The first confirmed death from the epidemic began on August 28th in the town of Moramanga, per the BBC, with the fatality rate continuing to rise since. Though instances of plague are not uncommon on the island, which usually sees around 400 cases a year, the ongoing epidemic involves mostly cases of pneumonic rather than the more common bubonic plague—and that airborne variety of the disease is significantly more transmissible and deadly.
Two regions, eastern Madagascar and the area surrounding Antananarivo in the central part of the country, have been particularly hard hit. Prime Minister Olivier Mahafaly Solonandrasana banned all public gatherings in Antananarivo on September 30th, the BBC reported, and later closed down universities and public schools on October 5th.

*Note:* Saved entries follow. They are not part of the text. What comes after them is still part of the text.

(* ===== verification/Rounding.v ===== *)
(** * Rounding: what the binary64 operations of [Floats] round to

    The result of rounding an integer or a quotient is determined by the rational number alone ([rounds],
    unique by [rounds_unique]); hence [float_of_decimal] depends on the value of a literal and not on how it is
    written ([float_of_decimal_shift]), and the digits [repr] prints read back as the float they were printed
    for ([shortest_reads]): seventeen digits always do. *)

From stdpp Require Import base list numbers option.
From Stdlib Require Import SpecFloat.
From S2P Require Import Prelude Text Floats.

Local Open Scope Z_scope.

(** A large power as a variable, and local definitions as variables, so that arithmetic does not compute with them. *)
Ltac opaque t := let x := fresh "c" in set (x := t) in *; clearbody x.
Ltac flat := repeat match goal with x := _ : Z |- _ => clearbody x end.

(** ** Truncation with a location

    [X / W] is [q] units and a rest that the round and the sticky bit of [q] describe. *)

Definition located (X W : Z) (q : shr_record) : Prop :=
  0 < W ∧ 0 ≤ shr_m q ∧ 0 ≤ X - shr_m q * W < W ∧
  match shr_r q, shr_s q with
  | false, false => X - shr_m q * W = 0
  | false, true => 0 < X - shr_m q * W ∧ 2 * (X - shr_m q * W) < W
  | true, false => 2 * (X - shr_m q * W) = W
  | true, true => W < 2 * (X - shr_m q * W)
  end.

Lemma located_scale c X W q : 0 < c → located X W q → located (c * X) (c * W) q.
Proof.
  intros Hc (HW & Hm & Hr & Hb). unfold located.
  replace (c * X - shr_m q * (c * W)) with (c * (X - shr_m q * W)) by ring. set (ρ := X - shr_m q * W) in *.
  split_and!; [nia|done|nia|nia|]. destruct (shr_r q), (shr_s q); nia.
Qed.

Lemma shr_1_located X W q : located X W q → located X (2 * W) (shr_1 q).
Proof.
  destruct q as [m r s]. intros (HW & Hm & Hr & Hb). cbn [shr_m shr_r shr_s] in *.
  destruct m as [|p|p]; [| |lia].
  - unfold located. destruct r, s; cbn [shr_1 orb shr_m shr_r shr_s]; lia.
  - destruct p as [p|p|]; cbn [shr_1].
    + rewrite Pos2Z.inj_xI in *. replace ((2 * Z.pos p + 1) * W) with (Z.pos p * (2 * W) + W) in * by ring.
      unfold located. cbn [shr_m shr_r shr_s]. destruct r, s; cbn [orb]; lia.
    + rewrite Pos2Z.inj_xO in *. replace (2 * Z.pos p * W) with (Z.pos p * (2 * W)) in * by ring.
      unfold located. cbn [shr_m shr_r shr_s]. destruct r, s; cbn [orb]; lia.
    + unfold located. cbn [shr_m shr_r shr_s]. destruct r, s; cbn [orb]; lia.
Qed.

Lemma iter_located X p : ∀ W q, located X W q → located X (2 ^ Zpos p * W) (iter_pos shr_1 p q).
Proof.
  induction p as [p IH|p IH|]; intros W q Hq; cbn [iter_pos].
  - replace (Z.pos p~1) with (Z.pos p + Z.pos p + 1) by lia. rewrite !Z.pow_add_r by lia. change (2 ^ 1) with 2.
    replace (2 ^ Z.pos p * 2 ^ Z.pos p * 2 * W) with (2 ^ Z.pos p * (2 ^ Z.pos p * (2 * W))) by ring.
    by apply IH, IH, shr_1_located.
  - replace (Z.pos p~0) with (Z.pos p + Z.pos p) by lia. rewrite Z.pow_add_r by lia. rewrite <- Z.mul_assoc. by apply IH, IH.
  - by apply shr_1_located.
Qed.

Lemma shr_located X W q e n : located X W q → 0 ≤ n →
  ∃ q', shr q e n = (q', e + n) ∧ located X (2 ^ n * W) q'.
Proof.
  intros Hq Hn. destruct n as [|p|p]; cbn [shr]; [|exists (iter_pos shr_1 p q); split; [done|by apply iter_located]|lia].
  exists q. rewrite Z.add_0_r. split; [done|]. by rewrite Z.pow_0_r, Z.mul_1_l.
Qed.

(** Round to the nearest, ties to even. *)
Definition nearest (X W M : Z) : Prop := 2 * Z.abs (X - M * W) ≤ W ∧ (2 * Z.abs (X - M * W) = W → Z.even M = true).

Lemma round_nearest X W q : located X W q →
  nearest X W (round_nearest_even (shr_m q) (loc_of_shr_record q)) ∧
  shr_m q ≤ round_nearest_even (shr_m q) (loc_of_shr_record q) ≤ shr_m q + 1.
Proof.
  destruct q as [m r s]. intros (HW & Hm & Hr & Hb). cbn [shr_m shr_r shr_s] in *. unfold nearest.
  assert (E : ∀ n, X - (n + 1) * W = X - n * W - W) by (intros; ring).
  destruct r, s; cbn [loc_of_shr_record round_nearest_even]; rewrite ?E; set (ρ := X - m * W) in *; [| |lia|lia].
  - lia.
  - destruct (Z.even m) eqn:Em; [split; [split; [lia|done]|lia]|]. rewrite E. fold ρ. split; [split; [lia|]|lia]. intros _.
    by rewrite Z.even_add, Em.
Qed.

Lemma nearest_unique X W M M' : 0 < W → nearest X W M → nearest X W M' → M = M'.
Proof.
  intros HW [H1 T1] [H2 T2]. assert (E : M' * W = M * W + (M' - M) * W) by ring. set (d := M' - M) in *.
  destruct (Z.eq_dec d 0) as [?|Hd]; [lia|]. exfalso. rewrite E in *.
  assert (Hd1 : d = 1 ∨ d = -1) by nia.
  assert (Ev : Z.even M' = negb (Z.even M)).
  { replace M' with (M + d) by lia. rewrite Z.even_add. destruct Hd1 as [->| ->]; by destruct (Z.even M). }
  destruct Hd1 as [Hd1|Hd1]; rewrite Hd1 in *; rewrite T1, T2 in Ev by lia; done.
Qed.

(** ** The rounding of a ratio

    Exponents count from the smallest one: a unit of exponent [k - 1074] of [N / D] is [D * 2 ^ k] against
    [N * 2 ^ 1074]. *)

Definition finish (sx : bool) (M e : Z) : spec_float :=
  match M with
  | Zpos m => if e <=? 971 then S754_finite sx m e else S754_infinity sx
  | _ => S754_zero sx
  end.
Definition settle (sx : bool) (M e : Z) : spec_float := if M =? 2 ^ 53 then finish sx (2 ^ 52) (e + 1) else finish sx M e.

(** The exponent at which [N / D] has 53 bits, or the smallest one. *)
Definition in_binade (N D k : Z) : Prop :=
  0 ≤ k ∧ N * 2 ^ 1074 < 2 ^ 53 * (D * 2 ^ k) ∧ (k = 0 ∨ 2 ^ 52 * (D * 2 ^ k) ≤ N * 2 ^ 1074).

(** [g] is [N / D], rounded to nearest even. *)
Definition rounds (sx : bool) (N D : Z) (g : spec_float) : Prop :=
  ∃ k M, in_binade N D k ∧ nearest (N * 2 ^ 1074) (D * 2 ^ k) M ∧ g = settle sx M (k - 1074).

Lemma in_binade_unique N D k k' : 0 < D → in_binade N D k → in_binade N D k' → k = k'.
Proof.
  intros HD. assert (H : ∀ k k', in_binade N D k → in_binade N D k' → ¬ k < k').
  { intros a b (Ha & Hb & _) (_ & _ & [->|Hc]) Hlt; [lia|].
    replace b with (a + 1 + (b - a - 1)) in Hc by lia. rewrite !Z.pow_add_r in Hc by lia.
    assert (0 < 2 ^ (b - a - 1)) by (apply Z.pow_pos_nonneg; lia). assert (0 < 2 ^ a) by (apply Z.pow_pos_nonneg; lia).
    change (2 ^ 1) with 2 in Hc. change (2 ^ 53) with (2 * 2 ^ 52) in Hb. set (x := 2 ^ (b - a - 1)) in *.
    set (y := D * 2 ^ a) in *. assert (0 < y) by (apply Z.mul_pos_pos; lia).
    replace (D * (2 ^ a * 2 * x)) with (2 * (y * x)) in Hc by (unfold y; ring). assert (y ≤ y * x) by nia. lia. }
  intros Hk Hk'. pose proof (H k k' Hk Hk'). pose proof (H k' k Hk' Hk). lia.
Qed.

(** A ratio rounds to one float. *)
Lemma rounds_unique sx N D g g' : 0 < D → rounds sx N D g → rounds sx N D g' → g = g'.
Proof.
  intros HD (k & M & Hk & Hn & ->) (k' & M' & Hk' & Hn' & ->). rewrite <- (in_binade_unique N D k k' HD Hk Hk') in *.
  assert (0 < D * 2 ^ k) by (apply Z.mul_pos_pos; [lia|]; apply Z.pow_pos_nonneg; [lia|apply Hk]).
  by rewrite (nearest_unique _ _ M M' H Hn Hn').
Qed.

(** Rounding looks at the rational number only. *)
Lemma rounds_scale c sx N D g : 0 < c → rounds sx N D g → rounds sx (c * N) (c * D) g.
Proof.
  intros Hc (k & M & (Hk & Hu & Hl) & [Hn Ht] & ->). exists k, M. unfold in_binade, nearest.
  rewrite <- !(Z.mul_assoc c). set (X := N * 2 ^ 1074) in *. set (W := D * 2 ^ k) in *.
  replace (c * X - M * (c * W)) with (c * (X - M * W)) by ring. rewrite Z.abs_mul, (Z.abs_eq c) by lia.
  split_and!; [done|nia|destruct Hl as [->|Hl]; [by left|right; nia]|nia|intros; apply Ht; nia|done].
Qed.

Lemma digits_spec p : 2 ^ (Zpos (digits2_pos p) - 1) ≤ Zpos p < 2 ^ Zpos (digits2_pos p).
Proof.
  induction p as [p IH|p IH|]; cbn [digits2_pos]; [| |done].
  all: rewrite Pos2Z.inj_succ; replace (Z.succ (Z.pos (digits2_pos p)) - 1) with (Z.succ (Z.pos (digits2_pos p) - 1)) by lia;
    rewrite !Z.pow_succ_r by lia; lia.
Qed.
(** [n] is between [2 ^ (Zdigits2 n - 1)] and [2 ^ Zdigits2 n]. *)
Lemma Zdigits_spec n : 0 ≤ n → 0 ≤ Zdigits2 n ∧ n < 2 ^ Zdigits2 n ∧ (n = 0 ∨ 2 ^ (Zdigits2 n - 1) ≤ n).
Proof. destruct n as [|p|p]; [cbn; lia| |lia]. intros _. pose proof (digits_spec p). cbn [Zdigits2]. split_and!; [lia|lia|right; lia]. Qed.
Lemma Zdigits_bound n d : 0 ≤ n → n < 2 ^ d → 0 ≤ d → Zdigits2 n ≤ d.
Proof.
  intros H0 Hn Hd. destruct (Zdigits_spec n H0) as (_ & _ & [->|Hl]); [done|].
  destruct (Z.le_gt_cases (Zdigits2 n) d); [done|]. pose proof (Z.pow_le_mono_r 2 d (Zdigits2 n - 1)). lia.
Qed.
Lemma Zdigits_low n d : 0 ≤ n → 2 ^ d ≤ n → 0 ≤ d → d < Zdigits2 n.
Proof.
  intros H0 Hn Hd. destruct (Zdigits_spec n H0) as (_ & Hu & _). destruct (Z.lt_ge_cases d (Zdigits2 n)); [done|].
  pose proof (Z.pow_le_mono_r 2 (Zdigits2 n) d). lia.
Qed.

Abbreviation fexp64 := (fexp prec emax).
Lemma fexp64_max e : fexp64 e = Z.max (e - 53) (-1074).
Proof. done. Qed.
(* ===== verification/JsonRead.v ===== *)
(** * JsonRead: texts that [json.loads] reads back

    [reads hook t x]: wherever the text [t] stands in a JSON document, the scanner reads the value [x] from
    it. The lemmas give the texts of constants, integers, string literals and objects, in the layouts the
    encoders of the code produce (compact, spaced, indented). *)

From stdpp Require Import base list numbers option strings sets.
From Stdlib Require Import SpecFloat.
From S2P Require Import Prelude Text Floats Json.

(** [sep.join(parts)] *)
Fixpoint sep_join (sep : pystr) (parts : list pystr) : pystr :=
  match parts with
  | [] => []
  | [p] => p
  | p :: ps => p ++ sep ++ sep_join sep ps
  end.

Lemma sep_join_cons sep t ts : ts ≠ [] → sep_join sep (t :: ts) = t ++ sep ++ sep_join sep ts.
Proof. by destruct ts. Qed.

Section reading.
Context (hook : list (pystr * pyval) → res pyval) `{!DictHook hook}.
(** What may follow a value: nothing that could continue a number. *)
Definition delim (rest : pystr) : Prop :=
  match rest with [] => True | c :: _ => is_digit c = false ∧ c ≠ 46 ∧ c ≠ 101 ∧ c ≠ 69 end.

Definition starts (t : pystr) : Prop :=
  match t with [] => False | c :: _ => is_ws c = false ∧ c ≠ 93 ∧ c ≠ 125 end.

Definition reads (t : pystr) (x : pyval) : Prop :=
  starts t ∧ ∀ fuel rest, (2 * length t + 1 ≤ fuel)%nat → delim rest →
    scan_once hook fuel (t ++ rest) = Ok (x, rest).

Lemma skip_ws_starts t rest : starts t → skip_ws (t ++ rest) = t ++ rest.
Proof. destruct t as [|c t]; [done|]. intros [Hc _]. simpl. by rewrite Hc. Qed.

(** White space before a value is skipped. *)
Lemma skip_ws_run w t rest :
  forallb is_ws w = true → starts t → skip_ws (w ++ t ++ rest) = t ++ rest.
Proof.
  intros Hw Ht. induction w as [|c w IH]; [by apply (skip_ws_starts t)|]. simpl in Hw.
  apply andb_true_iff in Hw as [Hc Hw]. simpl. rewrite Hc. by apply IH.
Qed.

Lemma skip_ws_char w c rest : forallb is_ws w = true → is_ws c = false → skip_ws (w ++ c :: rest) = c :: rest.
Proof.
  intros Hw Hc. induction w as [|d w IH]; simpl; [by rewrite Hc|]. simpl in Hw.
  apply andb_true_iff in Hw as [-> Hw]. by apply IH.
Qed.

(** ** String literals *)

(** [q] is a literal of [s], as both string positions of the scanner meet it. *)
Definition literal (q s : pystr) : Prop := ∀ rest,
  ∃ body, q ++ rest = 34 :: body ∧ scan_string (S (length body)) body = Ok (s, rest).

Lemma literal_head q s : literal q s → ∃ q', q = 34 :: q'.
Proof.
  intros H. destruct (H []) as (body & E & _). rewrite app_nil_r in E. by exists body.
Qed.

Lemma reads_literal q s : literal q s → reads q (PStr s).
Proof.
  intros Hq. split; [by destruct (literal_head q s Hq) as [q' ->]|].
  intros [|fuel] rest Hf _; [lia|].
  destruct (Hq rest) as (body & -> & Hb). cbn [scan_once]. change (34 =? 34) with true.
  cbn iota. by rewrite Hb.
Qed.

Lemma reads_const t x :
  t = lit "null" ∧ x = PNone ∨ t = lit "true" ∧ x = PBool true ∨ t = lit "false" ∧ x = PBool false →
  reads t x.
Proof.
  intros H. split; [by destruct H as [[-> _]|[[-> _]|[-> _]]]|].
  intros [|fuel] rest Hf _; [lia|]. by destruct H as [[-> ->]|[[-> ->]|[-> ->]]].
Qed.

(** ** Integers *)

(** Digits end where no digit follows. *)
Definition digits_end (rest : pystr) : Prop := match rest with c :: _ => is_digit c = false | [] => True end.

Lemma span_digits_until ds rest : forallb is_digit ds = true → digits_end rest → span_digits (ds ++ rest) = (ds, rest).
Proof.
  intros Hd Hr. induction ds as [|c ds IH]; simpl.
  - destruct rest as [|c rest]; [done|]. simpl. by rewrite Hr.
  - simpl in Hd. apply andb_true_iff in Hd as [-> Hd]. by rewrite IH.
Qed.
Lemma span_digits_run ds rest : forallb is_digit ds = true → delim rest → span_digits (ds ++ rest) = (ds, rest).
Proof. intros Hd Hr. apply span_digits_until; [done|]. destruct rest; [done|apply Hr]. Qed.

Lemma scan_int_str n rest : 0 ≤ n → delim rest → scan_int (str_of_nonneg n ++ rest) = (str_of_nonneg n, rest).
Proof.
  intros Hn Hr. destruct (str_of_nonneg_spec n Hn) as (Hd & _ & Hne).
  pose proof (str_of_nonneg_head n) as Hh. pose proof (span_digits_run _ _ Hd Hr) as Hs.
  destruct (str_of_nonneg n) as [|c ds]; [done|]. cbn [app scan_int].
  destruct (Z.eqb_spec c 48) as [->|]; [by rewrite (Hh ds)|done].
Qed.

Lemma scan_number_str neg n rest :
  0 ≤ n → delim rest → zlen (str_of_nonneg n) ≤ MAX_STR_DIGITS →
  scan_number neg (str_of_nonneg n ++ rest) = Ok (PInt (if neg then - n else n), rest).
Proof.
  intros Hn Hr Hl. unfold scan_number. rewrite scan_int_str by done.
  destruct (str_of_nonneg_spec n Hn) as (_ & Hv & Hne). destruct (str_of_nonneg n) as [|c ds]; [done|].
  assert (scan_fraction rest = None ∧ scan_exponent rest = None) as [-> ->].
  { unfold scan_fraction, scan_exponent. destruct rest as [|x rest]; [done|].
    destruct Hr as (_ & H1 & H2 & H3). destruct (Z.eqb_spec x 46), (Z.eqb_spec x 101), (Z.eqb_spec x 69); done. }
  destruct (Z.ltb_spec MAX_STR_DIGITS (zlen (c :: ds))); [lia|]. by rewrite Hv.
Qed.

Lemma expect_head p c q r : match p with x :: _ => x ≠ c | [] => False end → expect p (c :: q ++ r) = None.
Proof. destruct p as [|x p]; [done|]. intros Hx. simpl. by destruct (Z.eqb_spec x c). Qed.

Lemma scan_const_digit (neg : bool) c s :
  is_digit c = true → scan_const ((if neg then [45] else []) ++ c :: s) = scan_number neg (c :: s).
Proof.
  intros Hc. assert (48 ≤ c ≤ 57) by by apply is_digit_spec.
  unfold scan_const. destruct neg; cbn -[Z.eqb scan_number];
    repeat (match goal with |- context [?x =? ?y] => destruct (Z.eqb_spec x y); [lia|]; cbn [negb] end
            || match goal with |- context [45 =? 45] => change (45 =? 45) with true end); try done.
Qed.

(** ** Numbers with a fraction or an exponent

    A number text that the scanner reads to its end is read the same way wherever it stands. *)

Lemma span_digits_stop s ds r rest :
  span_digits s = (ds, r) → delim rest → span_digits (s ++ rest) = (ds, r ++ rest).
Proof.
  intros Hs Hr. revert ds r Hs. induction s as [|c s IH]; intros ds r; cbn [span_digits app].
  - intros [= <- <-]. by apply (span_digits_run []).
  - destruct (is_digit c) eqn:Hc; [|by intros [= <- <-]].
    destruct (span_digits s) as [ds' r'] eqn:E. intros [= <- <-]. by rewrite (IH ds' r').
Qed.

“Plague is curable if detected in time,” WHO Madagascar Representative Charlotte Ndiaye wrote in a statement. “Our teams are working to ensure that everyone at risk has access to protection and treatment. The faster we move, the more lives we save.”
Despite a popular perception as a medieval-era affliction, plague is far from eradicated, noted a 2013 study in PLoS Neglected Tropical Diseases. Due to its persistence in wildlife populations, it remains common in Asia, the Americas, and Africa, and is also “reemerging in countries where the disease was thought to have disappeared.” Plague first arrived in Madagascar from Indian steamboats in 1898 before spreading through other harbors and then into the mainland along railroad construction lines.
As PLoS noted, Madagascar has made significant progress reducing infection rates but “still accounted for 30% of human cases worldwide from 2004 to 2009.” It is primarily associated with rural areas and agricultural activity, where “maximum abundance of rodents in the fields is observed in July and August, followed by the maximum abundance of fleas from September to November.”
According to Ars Technica, recent research into medieval plague outbreaks has suggested the classic understanding of the disease as primarily rodent-borne may be incorrect, with human-to-human transmission playing a larger role than previously thought.